Auch ein Konflikt zwischen Tierschützern und Jägern
Ob hier im tiefen Südosten, in Niedersachsen oder Schleswig-Holstein: Der Wolf hinterlässt Spuren. Naturschützer liegen mit Bauern im Clinch, in der Bundesregierung gerieten wieder einmal die Umwelt- und die Landwirtschaftsministerin aneinander, und im Internet wird der Wolf geliebt oder gehasst, mal heißt er liebevoll "Kurti", ein andermal einfach Problemwolf, und wissenschaftlich MT6 oder auch GW924:
"Das Schwierige beim Wolf ist, dass wir eine hohe Verwechslungsgefahr mit Hunden haben. Die nutzen halt ab und zu die Gelegenheit mal auszubüxen, und gerade Hunde wie tschechoslowakische Wolfshunde, Huskies, Malamutes, Schäferhundmischlinge können sehr leicht mit einem Wolf verwechselt werden", erklärt Ilka Reinhardt vom Lupus Institut für Wolfsmonitoring. Gemeinsam mit Wissenschaftlern im Naturkundemuseum in Görlitz untersucht Reinhardt die Wanderungen der Tiere: Sie erstellt Stammbäume, untersucht Kot, Haare, Blut und Zähne.
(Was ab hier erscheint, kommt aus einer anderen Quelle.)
(** * Boston Airbnb Finder (app.py): loader, cleaner, query layer, aggregation

    A shallow embedding of the data-handling code of [app.py]: [load_data],
    [filter_listings] and the table computations of the four query pages.
    The Streamlit widgets, the pydeck maps and the matplotlib chart only
    consume the tables computed here and are not modelled.

    Modelling conventions.
    - A pandas cell read from a CSV file is missing (NaN), a number or a
      text: type [cell].  A float64 cell (a column after [pd.to_numeric])
      is missing or a number: type [float64].  Finite numbers are rationals
      and arithmetic on them is exact; comparisons with NaN are false, as
      in IEEE 754.
    - A DataFrame is the list of its rows, in index order; a boolean-mask
      selection [df[mask]] is a [List.filter].
    - Exceptions are explicit results ([outcome]); messages sent to
      [st.error] are collected in a log. *)

From Stdlib Require Import QArith Qround Qminmax Lqa Ascii String.
From Stdlib Require Import Sorting.Sorted Sorting.Permutation.
From stdpp Require Import gmap strings list fin_maps sorting.

Local Open Scope Q_scope.

(** ** Cells *)

(** A value of an object column as [pd.read_csv] delivers it. *)
Inductive cell : Type :=
  | CNaN
  | CNum (q : Q)
  | CStr (s : string).

(** A value of a float64 column. *)
Inductive float64 : Type :=
  | nan
  | fin (q : Q).

(** Exceptions the modelled code can raise or catch. *)
Inductive exn : Type :=
  | FileNotFoundError (msg : string)
  | ParserError (msg : string)
  | TypeError
  | OtherError (msg : string).

Inductive outcome (A : Type) : Type :=
  | Ok (a : A)
  | Raise (e : exn).
Arguments Ok {A} a.
Arguments Raise {A} e.

Definition bind {A B : Type} (m : outcome A) (k : A -> outcome B) : outcome B :=
  match m with
  | Ok a => k a
  | Raise e => Raise e
  end.

Notation "'let?' x := m 'in' k" := (bind m (fun x => k))
  (at level 10, x name, m at level 100, k at level 200).

(** [mapM f l]: apply [f] to the elements from left to right, stop at the
    first exception. *)
Fixpoint mapM {A B : Type} (f : A -> outcome B) (l : list A) : outcome (list B) :=
  match l with
  | [] => Ok []
  | a :: l' => let? b := f a in let? bs := mapM f l' in Ok (b :: bs)
  end.

(** ** Comparisons and arithmetic on float64 cells *)

(** [x >= y] and [x <= y] of a float64 cell against a number: false on NaN. *)
Definition fge (x : float64) (y : Q) : bool :=
  match x with
  | nan => false
  | fin q => Qle_bool y q
  end.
"Dafür ist die Genetik unverzichtbar, gerade je mehr Wölfe das werden. Und ja, Wölfe sind Opportunisten. Sie töten die Tiere, die sie am einfachsten bekommen."
Manche Wölfe reißen 40 oder 80 Schafe in einer Nacht, andere werden selbst getötet, immer wieder auch illegal. Es ist nicht nur ein Konflikt zwischen Tierschützern und Jägern, sondern der Graben verläuft auch zwischen Stadt- und Landbevölkerung:
"Wir haben gestern Bekannte hier besucht, und die haben schon gesagt, die Kinder sollte man nicht mehr allein spazieren lassen gehen, denn es gibt bis zu acht Rudel, oder acht Wölfe und mehrere Rudel", erzählt Philipp Hentschel.
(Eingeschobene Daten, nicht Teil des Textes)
(** C7, on the code, for [state.finally(() => state.cancel())] on the
    forwarding Async-Source implementation, whose source then delivers 5:
    the callback runs at [atCompleteCallback], where the value has been
    delivered, [request$] has completed and [loading] is false; [sub] is
    not closed yet, and [cancel()] returns [true].  In the latched
    implementation the same callback changes nothing: its [cancel()] finds
    the latch set and returns [false]. *)
Theorem C7_async_cancel_after_completion_returns_true (parseError : JsValue -> Error) :
  let s := atCompleteCallback (VNum 5) 0 in
  AsyncRequestState.deliver parseError
    (AsyncRequestState.cancelOnComplete parseError ROmitted) (SrcNext (VNum 5))
    (AsyncRequestState.new 0)
  = AsyncRequestState.set_sub (Subscriber.mk true true)
      (snd (AsyncRequestState.cancel parseError AsyncRequestState.passive ROmitted s)) /\
  AsyncRequestState.signals s = mkSignals (VNum 5) false None false /\
  AsyncRequestState.request s = [Next (VNum 5); Complete] /\
  AsyncRequestState.result_ s = [Next (VNum 5); Complete] /\
  Subscriber.closed (AsyncRequestState.sub s) = false /\
  fst (AsyncRequestState.cancel parseError AsyncRequestState.passive ROmitted s) = true /\
  AsyncRequestStateLatched.deliver parseError
    (AsyncRequestStateLatched.cancelOnComplete parseError ROmitted) (SrcNext (VNum 5))
    (AsyncRequestStateLatched.new 0)
  = AsyncRequestStateLatched.deliver parseError AsyncRequestStateLatched.passive
      (SrcNext (VNum 5)) (AsyncRequestStateLatched.new 0).
Proof. cbv zeta. repeat split. Qed.

(** C1, on the code, for
    [state.subscribe({next: () => state.cancel("stop")})] on the forwarding
    Async-Source implementation, whose source then delivers 5: the value
    transition sets [result] and emits on both channels, the [cancel] made
    from the callback still finds [sub] open, so the error transition
    follows: [error] is set, [failed] is true and [request$] carries the
    value and then the error.  The latched implementation, on the same
    input, ends resolved. *)
Theorem C1_async_value_then_error (parseError : JsValue -> Error) :
  let a := AsyncRequestState.deliver parseError
             (AsyncRequestState.cancelOnNext parseError (RString "stop"))
             (SrcNext (VNum 5)) (AsyncRequestState.new 0) in
  let l := AsyncRequestStateLatched.deliver parseError
             (AsyncRequestStateLatched.cancelOnNext parseError (RString "stop"))
             (SrcNext (VNum 5)) (AsyncRequestStateLatched.new 0) in
  let e := VErr (mkError 0 NCancelledError "stop") in
  AsyncRequestState.signals a = mkSignals (VNum 5) false (Some (parseError e)) true /\
  AsyncRequestState.request a = [Next (VNum 5); Err e] /\
  AsyncRequestState.result_ a = [Next (VNum 5); Complete] /\
  AsyncRequestStateLatched.signals l = mkSignals (VNum 5) false None false /\
  AsyncRequestStateLatched.request l = [Next (VNum 5); Complete] /\
  AsyncRequestStateLatched.result_ l = [Next (VNum 5); Complete].
Proof. cbv zeta. repeat split. Qed.

(** * Further properties of the code *)

(** ** The externally driven variant, over any calls *)

Section WritableProperties.
Variable parseError : JsValue -> Error.

(** Every call leaves the latch set. *)
Lemma stepWritable_completed (c : WritableCall) (s : WritableRequestState.t) :
  WritableRequestState.completed (snd (stepWritable parseError c s)) = true.
Proof.
  destruct c as [v | e | r]; simpl;
    unfold WritableRequestState.setValue, WritableRequestState.setError,
      WritableRequestState.cancel;
    destruct (WritableRequestState.completed s) eqn:Hc; simpl; try assumption;
    try reflexivity.
  unfold WritableRequestState.setError.
  destruct (fullError r (WritableRequestState.heap s)) as [fe h']. simpl.
  rewrite Hc. reflexivity.
Qed.

(** On a completed state a call changes nothing. *)
Lemma stepWritable_late (c : WritableCall) (s : WritableRequestState.t) :
  WritableRequestState.completed s = true ->
  stepWritable parseError c s = (lateReturn c, s).
Proof.
  intros H. destruct c as [v | e | r]; simpl.
  - now rewrite setValue_completed.
  - now rewrite setError_completed.
  - now rewrite (Writable_cancel_completed parseError r s H).
Qed.

Lemma runWritable_late (cs : list WritableCall) (s : WritableRequestState.t) :
  WritableRequestState.completed s = true ->
  runWritable parseError cs s = (map lateReturn cs, s).
Proof.
  induction cs as [|c cs IH]; intros H; simpl; [reflexivity|].
  rewrite (stepWritable_late c s H), (IH H). reflexivity.
Qed.


Lemma runWritable_cons_state (c : WritableCall) (cs : list WritableCall)
    (s : WritableRequestState.t) :
  snd (runWritable parseError (c :: cs) s) = snd (stepWritable parseError c s).
Proof.
  simpl.
  pose proof (stepWritable_completed c s) as H.
  destruct (stepWritable parseError c s) as [ret s1]. simpl in *.
  rewrite (runWritable_late cs s1 H). reflexivity.
Qed.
Wolf darf künftig leichter abgeschossen werden
Mit seiner Frau und seinen beiden kleinen Kindern ist er aus Berlin zu Besuch in Görlitz. Und bleibt beim Thema Wolf gelassen:
"Unser Sohn ist vier Jahre, der ist so laut, da würde wahrscheinlich jeder Wolf im Umkreis von hundert Kilometern flüchten! Aber – zumindest zum Nachdenken hat es mich angeregt."
Niedersachsens Umweltminister Olaf Lies hingegen forderte zwischenzeitlich eine "Obergrenze" für den Wolf. Parteifreundin Svenja Schulze wählt ein anderes Vokabular.
"Wir können die Schafe, die Ziegen, die hier sind, schützen. Und gleichzeitig organisieren, dass es trotzdem in der Region Wölfe gibt."
Ein typisch salomonischer Schulze-Satz. Im Herbst wird der Bundestag über eine Änderung des Bundesnaturschutzgesetzes entscheiden. Der Wolf bleibt zwar ein geschütztes Tier, doch er darf künftig leichter abgeschossen werden, wenn er Schafe oder andere Nutztiere reißt. Das Thema bleibt hoch emotional. Ähnlich wie der Klimaschutz – auch da wird es im kommenden Herbst Jäger und Gejagte geben – in der schwarz-roten Koalition in Berlin.